(* ===== verification/Ids.v ===== *)
(** * Content identifiers and snapshots

    [ID] (entry/id.rs) wraps an optional CID; the CID itself comes from the
    [cid] crate and is an interface here: a type with decidable equality, a
    total order, and a textual form that parses back.  [Snapshot]
    (snapshot.rs) is the sorted, deduplicated vector of tips that identifies a
    database state. *)

From S2P Require Import Prelude.

(** What the code relies on of the [cid] crate's [Cid]: derived [Eq], [Hash]
    and [Ord], [Display], and [TryFrom<&str>], which reads what [Display]
    writes and rejects the empty string; the multibase alphabets of [Display]
    have no dot. *)
Class CidSpec := {
  Cid : Type;
  Cid_eq_dec :: EqDecision Cid;
  Cid_countable :: Countable Cid;
  Cid_cmp : Cid -> Cid -> comparison;
  Cid_cmp_total :: TotalCmp Cid_cmp;
  Cid_to_string : Cid -> string;
  Cid_try_from : string -> option Cid;
  Cid_try_from_to_string c : Cid_try_from (Cid_to_string c) = Some c;
  Cid_try_from_empty : Cid_try_from EmptyString = None;
  Cid_to_string_no_dot c : str_contains dot (Cid_to_string c) = false;
}.

Inductive IdError : Type :=
  | InvalidFormat (s : string)
  | InvalidLength (expected got : Z)
  | UnknownAlgorithm (alg : string)
  | InvalidHex (s : string).

Section ids.
Context `{CS : CidSpec}.

(** [struct ID(Option<Cid>)]. *)
Record ID : Type := mkID { as_cid : option Cid }.

#[export] Instance ID_eq_dec : EqDecision ID.
Proof. solve_decision. Defined.

#[export] Instance ID_countable : Countable ID.
Proof. by apply (inj_countable' as_cid mkID); intros []. Defined.

Definition ID_default : ID := mkID None.

Definition ID_cmp (self other : ID) : comparison :=
  match as_cid self, as_cid other with
  | None, None => Eq
  | None, Some _ => Lt
  | Some _, None => Gt
  | Some a, Some b => Cid_cmp a b
  end.

Definition ID_is_empty (id : ID) : bool :=
  match as_cid id with None => true | Some _ => false end.

(** [ID::parse]; the message of the [cid] crate's error is left out. *)
Definition ID_parse (s : string) : Result ID IdError :=
  if str_is_empty s then Ok ID_default
  else match Cid_try_from s with
       | Some cid => Ok (mkID (Some cid))
       | None => Err (InvalidFormat s)
       end.

(** [Display for ID]. *)
Definition ID_to_string (id : ID) : string :=
  match as_cid id with Some cid => Cid_to_string cid | None => EmptyString end.

#[export] Instance ID_cmp_total : TotalCmp ID_cmp.
Proof.
  split.
  - intros [[a|]] [[b|]]; unfold ID_cmp; simpl; try done. rewrite (cmp_eq Cid_cmp). naive_solver.
  - intros [[a|]] [[b|]]; unfold ID_cmp; simpl; try done. apply (cmp_antisym Cid_cmp).
  - intros [[a|]] [[b|]] [[c|]]; unfold ID_cmp; simpl; try done. apply (cmp_lt_trans Cid_cmp).
Qed.

Lemma ID_parse_to_string_ok id : ID_parse (ID_to_string id) = Ok id.
Proof.
  unfold ID_parse, ID_to_string. destruct id as [[c|]]; simpl; [|done].
  destruct (str_is_empty (Cid_to_string c)) eqn:E; [|by rewrite Cid_try_from_to_string].
  apply str_is_empty_true in E. pose proof (Cid_try_from_to_string c) as H.
  by rewrite E, Cid_try_from_empty in H.
Qed.

Lemma ID_to_string_inj a b : ID_to_string a = ID_to_string b -> a = b.
Proof.
  intros H. pose proof (ID_parse_to_string_ok a) as Ha.
  rewrite H, ID_parse_to_string_ok in Ha. congruence.
Qed.

Lemma ID_to_string_no_dot id : str_contains dot (ID_to_string id) = false.
Proof. destruct id as [[c|]]; [apply Cid_to_string_no_dot|done]. Qed.

Lemma ID_to_string_empty id : ID_to_string id = EmptyString <-> ID_is_empty id = true.
Proof.
  split; [|by destruct id as [[]]]. intros H.
  rewrite <- (ID_to_string_inj ID_default id) by (by rewrite H). done.
Qed.

(** ** Snapshots *)

Record Snapshot : Type := mkSnapshot { tips : list ID }.

#[export] Instance Snapshot_eq_dec : EqDecision Snapshot.
Proof. solve_decision. Defined.

Definition Snapshot_EMPTY : Snapshot := mkSnapshot [].

(** [Snapshot::new], and with it every [From] impl. *)
Definition Snapshot_new (tips : list ID) : Snapshot := mkSnapshot (sort_dedup ID_cmp tips).

Definition Snapshot_is_empty (s : Snapshot) : bool :=
  match tips s with [] => true | _ => false end.

Definition Snapshot_len (s : Snapshot) : nat := length (tips s).

(** The wire form is the bare array of IDs. *)
Definition Snapshot_serialize (s : Snapshot) : list ID := tips s.

Definition Snapshot_deserialize (wire : list ID) : Snapshot := Snapshot_new wire.

(** The invariant of a snapshot: sorted without duplicates. *)
Definition Snapshot_wf (s : Snapshot) : Prop :=
  StronglySorted (fun a b => ID_cmp a b = Lt) (tips s).

Lemma Snapshot_new_wf l : Snapshot_wf (Snapshot_new l).
Proof. apply sort_dedup_sorted, _. Qed.

Lemma elem_of_Snapshot_new x l : x ∈ tips (Snapshot_new l) <-> x ∈ l.
Proof. apply elem_of_sort_dedup. Qed.

Lemma Snapshot_new_id s : Snapshot_wf s -> Snapshot_new (tips s) = s.
Proof.
  destruct s as [l]. intros H. unfold Snapshot_new. f_equal. by apply (sort_dedup_id ID_cmp), H.
Qed.

Lemma Snapshot_new_ext l1 l2 :
  Snapshot_new l1 = Snapshot_new l2 <-> forall x, x ∈ l1 <-> x ∈ l2.
Proof.
  unfold Snapshot_new. rewrite <- (sort_dedup_ext ID_cmp). split; [congruence|].
  by intros ->.
Qed.

(** An [ID] survives printing and parsing, the empty one included; parsing
    fails exactly on a non-empty text the CID parser rejects. *)
Theorem ID_parse_to_string id s :
  ID_parse (ID_to_string id) = Ok id
  /\ (ID_parse s = Err (InvalidFormat s) <-> s <> EmptyString /\ Cid_try_from s = None).
Proof.
  split; [apply ID_parse_to_string_ok|].
  unfold ID_parse. destruct (str_is_empty s) eqn:E.
  - apply str_is_empty_true in E. naive_solver.
  - apply str_is_empty_false in E. destruct (Cid_try_from s); naive_solver.
Qed.

(** A snapshot is the canonical form of a set of tips: it is sorted without
    duplicates, holds exactly the tips given, equality of snapshots is equality
    of the sets, and the wire form reads back to the same snapshot, in whatever
    order and with whatever repetitions the tips arrive. *)
Theorem Snapshot_canonical l1 l2 :
  Snapshot_wf (Snapshot_new l1)
  /\ (forall x, x ∈ tips (Snapshot_new l1) <-> x ∈ l1)
  /\ (Snapshot_new l1 = Snapshot_new l2 <-> forall x, x ∈ l1 <-> x ∈ l2)
  /\ Snapshot_deserialize (Snapshot_serialize (Snapshot_new l1)) = Snapshot_new l1
  /\ (Snapshot_is_empty (Snapshot_new l1) = true <-> l1 = []).
Proof.
  split; [apply Snapshot_new_wf|]. split; [intros; apply elem_of_Snapshot_new|].
  split; [apply Snapshot_new_ext|].
  split; [apply Snapshot_new_id, Snapshot_new_wf|].
  unfold Snapshot_is_empty. pose proof (elem_of_Snapshot_new) as Hel. split.
  - intros H. destruct l1 as [|x l1]; [done|]. specialize (Hel x (x :: l1)).
    destruct (tips (Snapshot_new (x :: l1))); [|done]. set_solver.
  - intros ->. done.
Qed.
End ids.

(** ** A concrete CID type, for evaluating the definitions *)

Fixpoint nat_to_string (n : nat) : string :=
  match n with
  | O => String "b" EmptyString
  | S n => String "b" (nat_to_string n)
  end.

Fixpoint nat_try_from (s : string) : option nat :=
  match s with
  | EmptyString => None
  | String a s' =>
      if decide (a = "b"%char) then
        match s' with EmptyString => Some O | _ => S <$> nat_try_from s' end
      else None
  end.

Lemma nat_try_from_to_string n : nat_try_from (nat_to_string n) = Some n.
Proof. induction n as [|n IH]; [done|]. simpl in *. rewrite IH. by destruct n. Qed.

Lemma nat_to_string_no_dot n : str_contains dot (nat_to_string n) = false.
Proof. by induction n. Qed.

(** Numbers as CIDs, written in unary. *)
Definition nat_cid : CidSpec := {|
  Cid := nat;
  Cid_cmp := Nat.compare;
  Cid_to_string := nat_to_string;
  Cid_try_from := nat_try_from;
  Cid_try_from_to_string := nat_try_from_to_string;
  Cid_try_from_empty := eq_refl;
  Cid_to_string_no_dot := nat_to_string_no_dot;
|}.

-----

Give back exactly the lines from the one that contains "Snapshot_wf (Snapshot_new l1)" to the end of the material, both ends kept, and no other line.

  Snapshot_wf (Snapshot_new l1)
  /\ (forall x, x ∈ tips (Snapshot_new l1) <-> x ∈ l1)
  /\ (Snapshot_new l1 = Snapshot_new l2 <-> forall x, x ∈ l1 <-> x ∈ l2)
  /\ Snapshot_deserialize (Snapshot_serialize (Snapshot_new l1)) = Snapshot_new l1
  /\ (Snapshot_is_empty (Snapshot_new l1) = true <-> l1 = []).
Proof.
  split; [apply Snapshot_new_wf|]. split; [intros; apply elem_of_Snapshot_new|].
  split; [apply Snapshot_new_ext|].
  split; [apply Snapshot_new_id, Snapshot_new_wf|].
  unfold Snapshot_is_empty. pose proof (elem_of_Snapshot_new) as Hel. split.
  - intros H. destruct l1 as [|x l1]; [done|]. specialize (Hel x (x :: l1)).
    destruct (tips (Snapshot_new (x :: l1))); [|done]. set_solver.
  - intros ->. done.
Qed.
End ids.

(** ** A concrete CID type, for evaluating the definitions *)

Fixpoint nat_to_string (n : nat) : string :=
  match n with
  | O => String "b" EmptyString
  | S n => String "b" (nat_to_string n)
  end.

Fixpoint nat_try_from (s : string) : option nat :=
  match s with
  | EmptyString => None
  | String a s' =>
      if decide (a = "b"%char) then
        match s' with EmptyString => Some O | _ => S <$> nat_try_from s' end
      else None
  end.

Lemma nat_try_from_to_string n : nat_try_from (nat_to_string n) = Some n.
Proof. induction n as [|n IH]; [done|]. simpl in *. rewrite IH. by destruct n. Qed.

Lemma nat_to_string_no_dot n : str_contains dot (nat_to_string n) = false.
Proof. by induction n. Qed.

(** Numbers as CIDs, written in unary. *)
Definition nat_cid : CidSpec := {|
  Cid := nat;
  Cid_cmp := Nat.compare;
  Cid_to_string := nat_to_string;
  Cid_try_from := nat_try_from;
  Cid_try_from_to_string := nat_try_from_to_string;
  Cid_try_from_empty := eq_refl;
  Cid_to_string_no_dot := nat_to_string_no_dot;
|}.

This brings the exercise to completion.